Dans le contexte du VIH-1, environ 75% des patients ont recours à une thérapie antirétrovirale (ART). Malheureusement, ce traitement ne permet pas l’éradication du virus, mais permet de contrôler sa réplication. Chez la majorité des individus sous ART, nous constatons une restauration des capacités immunologiques, se traduisant notamment, par une ré-augmentation du nombre de LT CD4+, à un stade immunocompétent. En revanche, chez 10 à 20% des patients traités, le niveau de LT CD4+ reste bas, malgré une suppression virologique efficace. On parle de « non-répondeurs immunologiques ». Nous pensons que cette non-réponse est liée à une persistance virale dans les MK médullaires, puisqu’environ 80% des non-répondeurs possèdent des MK infectés, malgré la thérapie. Ces données suggèrent que la moelle osseuse peut être ciblée par le virus et qu’une persistance peut s’y former.
Or, il est improbable qu’un réservoir de longue durée s’établisse dans les MK, puisque ces derniers ont une courte durée de vie. Nous pensons plutôt qu’un tel réservoir se forme au sein des cellules souches et progéniteurs hématopoïétiques (HSPC), dont dérivent les MK. L’infection serait ensuite héritée par les cellules matures (Figure 1). De plus, les HSPC expriment les récepteurs nécessaires à l’entrée virale.
Dans ce contexte, les cellules hiPSC nous permettent de reproduire des organoïdes de moelle osseuse immunocompétents, afin d’identifier les sous-populations de HSPC ciblées et chroniquement infectées par le VIH-1.

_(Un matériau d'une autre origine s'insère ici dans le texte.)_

Lemma modify_safe cur fields : change cur fields -> safe (modifyUser w cur fields) (fun _ => True).
Proof. intros Hc. apply fetch_safe. by right. Qed.

#[local] Hint Resolve modify_safe : bot.

Lemma toggle_good name :
  (forall cur, Named name cur ->
     change cur {[ "status" := JString (if String.eqb (u_Status cur) "disabled" then "active" else "disabled") ]}) ->
  good (toggleUser name).
Proof. intros Hm. apply with_user_good. intros cur Hn. specialize (Hm cur Hn). m_go. Qed.

Lemma post_good name action notice : may "POST" (userPath name ++ "/" ++ action) None -> good (postUser name action notice).
Proof. intros Hm. unfold postUser. apply good_bind; [|intros []; m_go]. apply msafe_run. intros r (_ & _ & Hw & _). rewrite Hw. apply fetch_safe. by right. Qed.

Lemma reset_good parts : (isConfirmed parts = true -> may "POST" (userPath (part 0 parts) ++ "/reset") None) -> good (resetUsage parts).
Proof. intros Hm. unfold resetUsage. destruct (isConfirmed parts); [|by m_go]. cbn [negb]. apply good_bind; [by m_go|]. intros n. by apply post_good, Hm. Qed.

Lemma revoke_good parts : (isConfirmed parts = true -> may "POST" (userPath (part 0 parts) ++ "/revoke_sub") None) -> good (revokeSub parts).
Proof. intros Hm. unfold revokeSub. destruct (isConfirmed parts); [|by m_go]. cbn [negb]. apply good_bind; [by m_go|]. intros n. by apply post_good, Hm. Qed.

Lemma deleteUser_good parts : (isConfirmed parts = true -> may "DELETE" (userPath (part 0 parts)) None) -> good (deleteUser parts).
Proof.
  intros Hm. unfold deleteUser. destruct (isConfirmed parts); [|by m_go]. cbn [negb].
  apply good_bind; [|intros []; m_go]. apply msafe_run. intros r (_ & _ & Hw & _). rewrite Hw. apply request_safe. right. by apply Hm.
Qed.

Lemma await_good mode name prompt back : good (await mode name prompt back).
Proof. unfold await. m_go. Qed.

Lemma again_good s problem prompt back : good (again s problem prompt back).
Proof. unfold again. m_go. Qed.

#[local] Hint Resolve await_good again_good : bot.

Lemma applyExtend_good name days :
  (forall cur now fields, Named name cur -> extended cur days now = Some fields -> change cur fields) ->
  good (applyExtend name days).
Proof. intros Hm. apply with_user_good. intros cur Hn. specialize (fun now fields => Hm cur now fields Hn). m_go. Qed.

Lemma applyData_good name add :
  (forall cur limit, Named name cur -> positive (DataLimit cur) = Some limit ->
     change cur {[ "data_limit" := JInt (int64 (limit + add)) ]}) ->
  good (applyData name add).
Proof. intros Hm. apply with_user_good. intros cur Hn. specialize (fun limit => Hm cur limit Hn). m_go. Qed.

Lemma extend_good parts :
  (forall days cur now fields, parseDays (part 1 parts) false = Some days -> Named (part 0 parts) cur ->
     extended cur days now = Some fields -> change cur fields) ->
  good (extend parts).
Proof. intros Hm. unfold extend. m_go. apply applyExtend_good. by eauto. Qed.

Lemma addData_good parts :
  (forall add cur limit, parseGB (part 1 parts) false = Some add -> Named (part 0 parts) cur ->
     positive (DataLimit cur) = Some limit -> change cur {[ "data_limit" := JInt (int64 (limit + add)) ]}) ->
  good (addData parts).
Proof. intros Hm. unfold addData. m_go. apply applyData_good. by eauto. Qed.

Lemma customExtend_good s text :
  (forall days cur now fields, parseDays text false = Some days -> Named (User s) cur ->
     extended cur days now = Some fields -> change cur fields) ->
  good (customExtend s text).
Proof. intros Hm. unfold customExtend. m_go. apply applyExtend_good. by eauto. Qed.

Lemma customData_good s text :
  (forall add cur limit, parseGB text false = Some add -> Named (User s) cur ->
     positive (DataLimit cur) = Some limit -> change cur {[ "data_limit" := JInt (int64 (limit + add)) ]}) ->
  good (customData s text).
Proof. intros Hm. unfold customData. m_go. apply applyData_good. by eauto. Qed.

Lemma setNote_good s text :
  (forall cur, (String.length text <= maxNoteBytes)%nat -> Named (User s) cur ->
     change cur {[ "note" := JString (if String.eqb text "-" then "" else text) ]}) ->
  good (setNote s text).
Proof.
  intros Hm. unfold setNote. destruct (maxNoteBytes <? String.length text)%nat eqn:E; [by m_go|]. apply Nat.ltb_ge in E.
  eapply msafe_bind with (Q := fun r => forall d, r = Ok d -> Named (User s) d).
  { apply msafe_run. intros r (_ & _ & Hw & _). rewrite Hw. apply getUser_safe. }
  intros [cur|f] Hn; [|by m_go]. specialize (Hm cur E (Hn cur eq_refl)). m_go.
Qed.

Lemma askNote_good name : good (askNote name).
Proof. unfold askNote. apply await_good. Qed.

#[local] Hint Resolve askNote_good : bot.

Section qr.
Context `{Qr}.

Lemma sendQR_good d : good (sendQR d).
Proof. unfold sendQR. m_go. Qed.

#[local] Hint Resolve sendQR_good : bot.

Lemma qr_good name : good (qr name).
Proof. apply with_user_good. intros cur _. m_go. Qed.

Lemma wizardScreen_good s notice : good (wizardScreen s notice).
Proof. unfold wizardScreen. m_go. Qed.

#[local] Hint Resolve qr_good wizardScreen_good : bot.

Lemma keep_good s notice : good (keep s notice).
Proof. unfold keep. m_go. Qed.

#[local] Hint Resolve keep_good : bot.

Lemma wizardTemplate_good s arg : good (wizardTemplate s arg).
Proof.
  unfold wizardTemplate. m_go. apply msafe_run. intros r (_ & _ & Hw & _). rewrite Hw.
  apply safe_step; [by split; [|left]|done].
Qed.

Lemma wizardInput_good s text : good (wizardInput s text).
Proof. unfold wizardInput. m_go. Qed.

Lemma creationProxies_safe d : safe (creationProxies w d) (fun _ => True).
Proof.
  unfold creationProxies. eapply safe_bind with (Q := fun _ => True).
  - destruct (sortedKeys (Inbounds d)); [|done]. eapply safe_bind; [apply get_safe|]. done.
  - intros [ps|e] _; [|done]. eapply safe_bind; [apply settings_safe|]. done.
Qed.

#[local] Hint Resolve wizardTemplate_good wizardInput_good creationProxies_safe : bot.

Lemma show_wizard_failure_good f : good (show_wizard_failure f).
Proof. unfold show_wizard_failure. m_go. Qed.

#[local] Hint Resolve show_wizard_failure_good : bot.

Lemma wizardCreate_good s :
  (forall proxies expire, validUsername (finalUsername (Draft s)) = true ->
     may "POST" "/api/user" (Some (map_json (creation (Draft s) proxies expire)))) ->
  good (wizardCreate s).
Proof.
  intros Hm. unfold wizardCreate. destruct (validUsername (finalUsername (Draft s))) eqn:E; [|by m_go].
  specialize (fun proxies expire => Hm proxies expire eq_refl). cbn [negb]. m_go.
  apply msafe_run. intros r (_ & _ & Hw & _). rewrite Hw. apply fetch_safe. by right.
Qed.

Lemma wizard_good parts :
  (forall s proxies expire, part 0 parts = "ok" -> Held s -> Mode s = modeWizard ->
     validUsername (finalUsername (Draft s)) = true -> may "POST" "/api/user" (Some (map_json (creation (Draft s) proxies expire)))) ->
  good (wizard parts).
Proof.
  intros Hm. unfold wizard. destruct (String.eqb (part 0 parts) "") eqn:E0; [by m_go|].
  eapply msafe_bind with (Q := fun o => forall s', o = Some s' -> Held s').
  { apply msafe_run. intros r (_ & Hu & _). rewrite Hu. apply load_safe. }
  intros [s|] Hs; [|by m_go]. specialize (Hs s eq_refl).
  destruct (String.eqb (Mode s) modeWizard) eqn:Em; [|by m_go]. apply String.eqb_eq in Em. cbn [negb].
  destruct (String.eqb (part 0 parts) "ok") eqn:Eok; [|by m_go]. apply String.eqb_eq in Eok. rewrite Eok. cbn [String.eqb Ascii.eqb Bool.eqb].
  apply wizardCreate_good. by eauto.
Qed.

Lemma sendBackup_good f dl : good (sendBackup f dl).
Proof. unfold sendBackup, tooLarge. m_go. Qed.

Lemma backup_good confirmed :
  (confirmed = true -> IsSudo w = true -> may "POST" "/api/settings/backup" None) -> good (backup confirmed).
Proof.
  intros Hm. unfold backup. apply good_bind; [by m_go|]. intros l.
  eapply msafe_bind with (Q := fun sudo => sudo = IsSudo w); [by apply msafe_get; intros r (_ & _ & <- & _)|].
  intros sudo ->. destruct (IsSudo w); [|by m_go]. destruct confirmed; [|by m_go]. cbn [negb]. specialize (Hm eq_refl eq_refl).
  apply good_bind; [unfold answerNow; by m_go|]. intros _. apply good_bind; [by m_go|]. intros _.
  unfold makeBackup, backupFailure, tooLarge. apply good_bind.
  - apply msafe_run. intros r (_ & _ & Hw & _). rewrite Hw. apply safe_step; [by split; [|right]|done].
  - intros res. m_go. all: try apply sendBackup_good.
    apply msafe_run. intros r (_ & _ & Hw & _). rewrite Hw. apply request_safe. by left.
Qed.

Lemma onCallback_good data :
  let op := fst (cut ":" data) in
  let rest := default "" (snd (cut ":" data)) in
  let parts := split_at ":" rest in
  (op = "t" -> forall cur, Named rest cur ->
     change cur {[ "status" := JString (if String.eqb (u_Status cur) "disabled" then "active" else "disabled") ]}) ->
  (op = "rs" -> isConfirmed parts = true -> may "POST" (userPath (part 0 parts) ++ "/reset") None) ->
  (op = "rv" -> isConfirmed parts = true -> may "POST" (userPath (part 0 parts) ++ "/revoke_sub") None) ->
  (op = "dl" -> isConfirmed parts = true -> may "DELETE" (userPath (part 0 parts)) None) ->
  (op = "ex" -> forall days cur now fields, parseDays (part 1 parts) false = Some days -> Named (part 0 parts) cur ->
     extended cur days now = Some fields -> change cur fields) ->
  (op = "dt" -> forall add cur limit, parseGB (part 1 parts) false = Some add -> Named (part 0 parts) cur ->
     positive (DataLimit cur) = Some limit -> change cur {[ "data_limit" := JInt (int64 (limit + add)) ]}) ->
  (op = "nu" -> forall s proxies expire, part 0 parts = "ok" -> Held s -> Mode s = modeWizard ->
     validUsername (finalUsername (Draft s)) = true -> may "POST" "/api/user" (Some (map_json (creation (Draft s) proxies expire)))) ->
  (op = "bk" -> rest = "y" -> IsSudo w = true -> may "POST" "/api/settings/backup" None) ->
  good (onCallback data).
Proof.
  cbv zeta. unfold onCallback. destruct (cut ":" data) as [op rest0]. cbn [fst snd]. set (rest := default "" rest0).
  intros Ht Hrs Hrv Hdl Hex Hdt Hnu Hbk. apply good_bind; [by m_go|]. intros _. apply good_bind; [|intros _; apply answer_good].
  repeat match goal with
  | |- msafe (if String.eqb op ?x then _ else _) _ => destruct (String.eqb_spec op x) as [Heq|_]
  end; try by auto with bot.
  - exact (toggle_good _ (Ht Heq)).
  - exact (reset_good _ (Hrs Heq)).
  - exact (revoke_good _ (Hrv Heq)).
  - exact (deleteUser_good _ (Hdl Heq)).
  - exact (extend_good _ (Hex Heq)).
  - exact (addData_good _ (Hdt Heq)).
  - exact (wizard_good _ (Hnu Heq)).
  - apply backup_good. intros Hy%String.eqb_eq. by auto.
Qed.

Ce modèle permet également d’évaluer l’impact de l’infection sur le mécanisme de myélopoïèse, susceptible d’entraîner des perturbations dans les fréquences de certaines populations cellulaires.
Ainsi, nos travaux ont pour objectif d’approfondir la compréhension des réservoirs tissulaires du VIH-1, principal obstacle à l’éradication virale, afin de favoriser le développement de nouvelles approches thérapeutiques.